With the MSH fellowship, I conducted fieldwork in Brazil as part of my doctoral dissertation project in anthropology. For my PhD project, I conducted ethnographic research in a coral conservation laboratory at a public university in Porto Alegre, Brazil. As the main methodology in sociocultural anthropology, my ethnography included interviews, participant observation, and fieldwork notes. The laboratory I am researching is implementing a pioneering project on cryopreservation and in vitro reproduction for Brazilian endemic corals. The project’s goal is to store coral gametes in extreme low temperature (-371F) in liquid nitrogen. The technique allows scientists to preserve intact the gametes for future in vitro reproduction in the laboratory.
As the climate crisis advances, coral reefs have been particularly affected. The increase in temperature and acidification of the waters makes it difficult for the limestone skeletons of corals to form. It also causes symbiotic algae to be expelled, making feeding for these animals almost impossible. Coral reefs are fundamental for marine reproduction, and it is estimated that 25% of marine life depends on these environments for reproduction, food, and shelter. Scientists worldwide are trying to create biobanks for coral gametes to cryopreserve them, with the hope of reproducing corals while maintaining genetic diversity, both across species and within the same species.
Within the field of coral science, Brazilian scientists and corals are sidelined in international publications and conferences. Even though the country holds the only coral reefs in the South Atlantic Ocean, Brazilian scientists recounted, in our interviews, how they felt marginalized in journal publications and international spaces such as conferences. By following the laboratory routine, I learned about their expectations, the setbacks, and hopes that arise during a research project. Departing from this initial contact with the Brazilian laboratory, my research shifted focus from science produced in the USA—I conducted my first PhD summer fieldwork at a laboratory in California—to its production in Brazil. My questions would now be shaped by the reality of the South American country. In conversation with Science and Technology Studies, I ask: what challenges do researchers face in implementing a cryopreservation system? What kinds of alliances are made within and outside the scientific community to move this project forward in Brazil?

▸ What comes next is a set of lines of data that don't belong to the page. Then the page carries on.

(** * fetch_ssq: the fetch / parse / normalise / merge pipeline

    A shallow embedding of [scripts/fetch_ssq.py].

    - Python [str] values are Rocq strings over code points below 256,
      compared code point by code point as Python compares them.
    - The regular expressions of the script are terms of a small pattern
      type, run by a backtracking matcher that tries the alternatives in
      the order of [re].
    - What the script takes from outside (the optional libraries, the
      network, the file system, [json.loads]) is a record [World]; what a
      run changes is a record [state], threaded through a state and
      exception monad.
    - [time.sleep] changes nothing that is modelled and is left out; JSON
      numbers are the integers; [main] starts from the namespace that
      [parse_args] returns. *)

From Stdlib Require Import String Ascii List ZArith Lia DecimalString.
From stdpp Require Import base option list strings sorting gmap fin_maps.

Local Open Scope string_scope.
Local Open Scope list_scope.
Local Open Scope nat_scope.

(** ** The record schema *)

(** [@dataclass class DrawRecord].  The script reads the fields of a record
    in two places: [issue] in the merger, and all of them through [to_row]
    into [csv.writer].  A field of the model holds the text [csv.writer]
    writes for the object the Python field holds; for a string that is the
    string. *)
Record DrawRecord := mkDrawRecord {
  issue : string;
  red1 : string;
  red2 : string;
  red3 : string;
  red4 : string;
  red5 : string;
  red6 : string;
  blue : string;
  date : string
}.

#[global] Instance DrawRecord_eq_dec : EqDecision DrawRecord.
Proof. solve_decision. Defined.

#[global] Instance DrawRecord_inhabited : Inhabited DrawRecord :=
  populate (mkDrawRecord "" "" "" "" "" "" "" "" "").

(** [DrawRecord.to_row]. *)
Definition to_row (r : DrawRecord) : list string :=
  [issue r; red1 r; red2 r; red3 r; red4 r; red5 r; red6 r; blue r; date r].

(** ** Python strings and the [re] patterns the script uses *)

Module Py.

(** [str.isspace] on one code point below 256. *)
Definition isspace (c : ascii) : bool :=
  let n := nat_of_ascii c in
  ((9 <=? n) && (n <=? 13)) || ((28 <=? n) && (n <=? 32))
  || (n =? 133) || (n =? 160).

(** [\d] on code points below 256: the ASCII digits. *)
Definition isdigit (c : ascii) : bool :=
  let n := nat_of_ascii c in (48 <=? n) && (n <=? 57).

Fixpoint lstrip (s : string) : string :=
  match s with
  | String c s' => if isspace c then lstrip s' else s
  | EmptyString => EmptyString
  end.

Fixpoint rstrip (s : string) : string :=
  match s with
  | String c s' =>
      match rstrip s' with
      | EmptyString => if isspace c then EmptyString else String c EmptyString
      | t => String c t
      end
  | EmptyString => EmptyString
  end.
Lemma inject_system_prompt_rep fuel h config_dict jitems fp js :
  rep h config_dict (JDict jitems) fp → (size fp < fuel)%nat →
  nodes_of jitems = Some js →
  ∃ h' config c fp',
    _inject_system_prompt system_prompt fuel h config_dict
    = Some (h', config, c)
    ∧ h ⊆ h'
    ∧ rep h' config (JDict (with_nodes jitems (map inject_node_json js))) fp'
    ∧ fp' ## dom h.
Proof.
  intros Hrep Hfuel Hnodes.
  destruct (proj1 (deepcopy_rep_all h) _ _ _ Hrep fuel h Hfuel)
    as (h0 & config & fpc & Hcopy & Hsub0 & Hrepc & Hnew); [done|].
  unfold _inject_system_prompt. rewrite Hcopy. cbn [mbind option_bind].
  inversion Hrepc as [| | | | | |r items ? f0 Hr Hitems Hrf]; subst.
  cbn [as_dict]. rewrite Hr. cbn [mbind option_bind].
  pose proof (rep_items_dom _ _ _ _ Hitems) as Hdom0.
  pose proof (elem_of_dom_2 _ _ _ Hr) as Hrdom.
  apply subseteq_dom in Hsub0 as Hd0.
  set (c0 := {| merged_llm_nodes := 0; merged_component_nodes := 0;
                llm_nodes_with_node_prompt := 0;
                component_nodes_with_node_prompt := 0 |}).
  unfold nodes_of in Hnodes. unfold with_nodes.
  destruct (as_jlist (jget jitems "nodes")) as [js0|] eqn:Ejs.
  - injection Hnodes as ->. apply as_jlist_Some in Ejs.
    destruct (inject_nodes_in_dict _ _ _ _ _ c0 _ Hr Hitems Hrf Ejs)
      as (ln & vs & Hget & Hln & fp' & Hrep' & Hsub' & Hw).
    rewrite Hget. cbn [as_list]. rewrite Hln.
    rewrite bool_decide_eq_true_2 by eauto.
    cbn [iterated]. rewrite Hln. cbn [mbind option_bind].
    destruct (foldl (inject_node system_prompt) (h0, c0) vs) as [h' c'].
    cbn [fst] in *. destruct Hw as [Hd Hw].
    exists h', (VObj r), c', fp'. split; [done|]. split; [|split; [done|]].
    + apply map_subseteq_spec. intros x o Hx.
      rewrite Hw; [by eapply lookup_weaken| |].
      * apply elem_of_dom_2 in Hx. clear -Hx Hd0. set_solver.
      * apply elem_of_dom_2 in Hx. clear -Hx Hnew. set_solver.
    + clear -Hsub' Hnew Hd0. set_solver.
  - destruct (as_jdict (jget jitems "graph")) as [graph|] eqn:Egraph; [|done].
    cbn in Hnodes. apply as_jlist_Some in Hnodes. apply as_jdict_Some in Egraph.
    destruct (rep_get _ _ _ _ "nodes" Hitems) as (fn & Hgetn & _).
    rewrite (rep_as_list_None _ _ _ _ Hgetn Ejs).
    rewrite bool_decide_eq_false_2 by (by intros [? ?]).
    destruct (rep_get _ _ _ _ "graph" Hitems) as (fg & Hgetg & _).
    rewrite Egraph in Hgetg.
    inversion Hgetg as [| | | | | |lg gitems ? fg0 Hlg Hgitems Hlgf Ev]; subst.
    symmetry in Ev. apply get_obj in Ev as Hv. rewrite ?Ev.
    cbn [as_dict]. rewrite Hlg.
    destruct (rep_dict_focus _ _ _ _ _ _ _ Hr Hitems Hrf Hv)
      as (j & f' & rest & Hj & Hrepv & Hdisj & Hlf & Hlrest & Hsub & Hset).
    apply jget_Some in Egraph as Hjg; [|done]. rewrite Hjg in Hj.
    injection Hj as <-.
    inversion Hrepv as [| | | | | |? gitems' ? fg0' Hlg' Hgitems' Hlgf']; subst.
    rewrite Hlg in Hlg'. injection Hlg' as <-.
    destruct (inject_nodes_in_dict _ _ _ _ _ c0 _ Hlg Hgitems' Hlgf' Hnodes)
      as (ln & vs & Hget & Hln & fp' & Hrep' & Hsub' & Hw).
    rewrite Hget. cbn [as_list]. rewrite Hln.
    rewrite bool_decide_eq_true_2 by eauto.
    cbn [iterated]. rewrite Hln. cbn [mbind option_bind].
    destruct (foldl (inject_node system_prompt) (h0, c0) vs) as [h' c'].
    cbn [fst] in *. destruct Hw as [Hd Hw].
    pose proof (elem_of_dom_2 _ _ _ Hlg) as Hlgdom.
    exists h', (VObj r), c', ({[r]} ∪ (fp' ∪ rest)).
    split; [done|]. split; [|split].
    + apply map_subseteq_spec. intros x o Hx.
      rewrite Hw; [by eapply lookup_weaken| |].
      * apply elem_of_dom_2 in Hx. clear -Hx Hd0. set_solver.
      * apply elem_of_dom_2 in Hx. clear -Hx Hnew Hsub. set_solver.
    + apply Hset; [| |done| |].
      * intros x Hx. apply Hw; clear -Hx Hsub Hdom0 Hdisj; set_solver.
      * rewrite Hw; [done|done|]. clear -Hlf. set_solver.
      * clear -Hsub' Hdisj Hsub Hdom0. set_solver.
      * clear -Hsub' Hlf Hrdom. set_solver.
    + clear -Hsub' Hsub Hnew Hd0. set_solver.
Qed.
(** * OpenTamPy: a shallow embedding of [src/src/OpenTamPy.py]

    The client is modelled the way it is written: Python [str] values are
    [string]s (ASCII code points), integers are [Z], JSON documents are a
    [value] tree whose objects keep their insertion order, raised exceptions
    are the [Raise] branch of [result], and the memoising decorators and the
    generator objects live in an explicit client state. *)

From stdpp Require Import base numbers strings list gmap.
From Stdlib Require Import ZArith Lia String Ascii List QArith.
Import ListNotations.

#[local] Set Warnings "-register-all".
#[local] Open Scope string_scope.
#[local] Open Scope Z_scope.

(** ** Values *)

(** What [json.loads] builds, and [Munch] beside [dict].  A number with a
    fraction or an exponent is a float, held by its exact value (the module's
    JSON has no NaN or infinity); an object keeps its members in order. *)
Inductive value : Type :=
| VNone
| VBool (b : bool)
| VInt (n : Z)
| VFloat (q : Q)
| VStr (s : string)
| VList (l : list value)
| VDict (kvs : list (string * value))
| VMunch (kvs : list (string * value)).

(** ** Exceptions and results *)

(** The exception classes of the module, and the built-in ones its code can
    raise.  [AssertionError] carries the message of the [assert]: the text
    of its f-string and the values formatted into it. *)
Inductive exn : Type :=
| IntranetConnectionError
| AuthenticationError
| WrongWebpageReturned
| UserIdNotMatching
| BadStatusCode (status : Z) (label : string)
| BadTimestamp
| MissingPermission
| AssertionError (msg : string) (args : list value)
| AttributeError (attr : string)
| IndexError
| KeyError (key : string)
| TypeError
| ValueError
| JSONDecodeError.

Inductive result (A : Type) : Type :=
| Ok (a : A)
| Raise (e : exn).
Arguments Ok {A} a.
Arguments Raise {A} e.

Definition rbind {A B} (r : result A) (k : A -> result B) : result B :=
  match r with
  | Ok a => k a
  | Raise e => Raise e
  end.

#[global] Instance result_ret : MRet result := fun _ a => Ok a.
#[global] Instance result_bind : MBind result := fun _ _ k r => rbind r k.

Definition of_option {A} (e : exn) (o : option A) : result A :=
  match o with
  | Some a => Ok a
  | None => Raise e
  end.

(** ** Decimal text: [str(int)] and [int(str)] *)

Module Decimal.

Definition digit_char (d : Z) : ascii := ascii_of_N (Z.to_N (48 + d)).

Definition digit_of_char (c : ascii) : option Z :=
  let n := Z.of_N (N_of_ascii c) in
  if (48 <=? n) && (n <=? 57) then Some (n - 48) else None.

(** Digits of a non-negative number, least significant first. *)
Fixpoint digits_rev (fuel : nat) (n : Z) : list Z :=
  match fuel with
  | O => []
  | S f => if n <? 10 then [n] else (n mod 10) :: digits_rev f (n / 10)
  end.

Definition digits (n : Z) : list Z :=
  rev (digits_rev (S (Z.to_nat (Z.log2 n))) n).

Definition string_of_chars (l : list ascii) : string :=
  fold_right String EmptyString l.

(** [str(n)] for a Python [int]. *)
Definition str (n : Z) : string :=
  if n <? 0
  then String "-" (string_of_chars (map digit_char (digits (- n))))
  else string_of_chars (map digit_char (digits n)).

Fixpoint parse_digits (s : string) (acc : Z) : option Z :=
  match s with
  | EmptyString => Some acc
  | String c s' =>
      match digit_of_char c with
      | Some d => parse_digits s' (10 * acc + d)
      | None => None
      end
  end.
Lemma quad_loops_raise f blkn gid (l2 l1 : list Z)
    (P1 P2 P3 P4 : Z -> Z -> Z * Z * Z) :
  hoare (fun _ => True)
        (for_ l2 (fun v2 => for_ l1 (fun v1 =>
           emit_quad f blkn gid (P1 v1 v2) (P2 v1 v2) (P3 v1 v2) (P4 v1 v2))))
        (fun _ _ => True) raises_index_error.
Proof.
  apply hoare_for. intros v2 _. apply hoare_for. intros v1 _.
  apply emit_quad_raises.
Qed.

Lemma quad_loops_not_unknown_face f blkn gid (l2 l1 : list Z)
    (P1 P2 P3 P4 : Z -> Z -> Z * Z * Z) s s' :
  for_ l2 (fun v2 => for_ l1 (fun v1 =>
     emit_quad f blkn gid (P1 v1 v2) (P2 v1 v2) (P3 v1 v2) (P4 v1 v2))) s
  <> (inl unknown_face, s').
Proof.
  intros H.
  pose proof (@quad_loops_raise f blkn gid l2 l1 P1 P2 P3 P4 s I) as R.
  rewrite H in R. discriminate R.
Qed.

Most importantly, my research aims to understand how national ideas about development, science, and nature intertwine in laboratory practice and how scientists envision the impact of their work in Brazilian coral reefs.
After my fieldwork with coral scientists in Porto Alegre, I traveled to Rio de Janeiro to attend the Latin American and Caribbean Society for Environmental History Conference (SOLCHA). As an anthropologist, attending different talks on the environmental history of Brazil helped me refine the questions my fieldwork experience raised. My experience culminated in participating in the Fiocruz-JHU Winter School, also in Rio de Janeiro, alongside graduate students and professors from both universities. Over two intensive weeks, I attended classes on the history of science and public health at the Fiocruz campus and collaborated on a collective project on central topics in both fields.
The experience provided by the MSH Fellowship was essential to consolidating my PhD project. In addition, it allowed me to contact scholars in the fields of environmental history, public health, and the history of science, strengthening my training as an anthropologist and expanding my theoretical framework.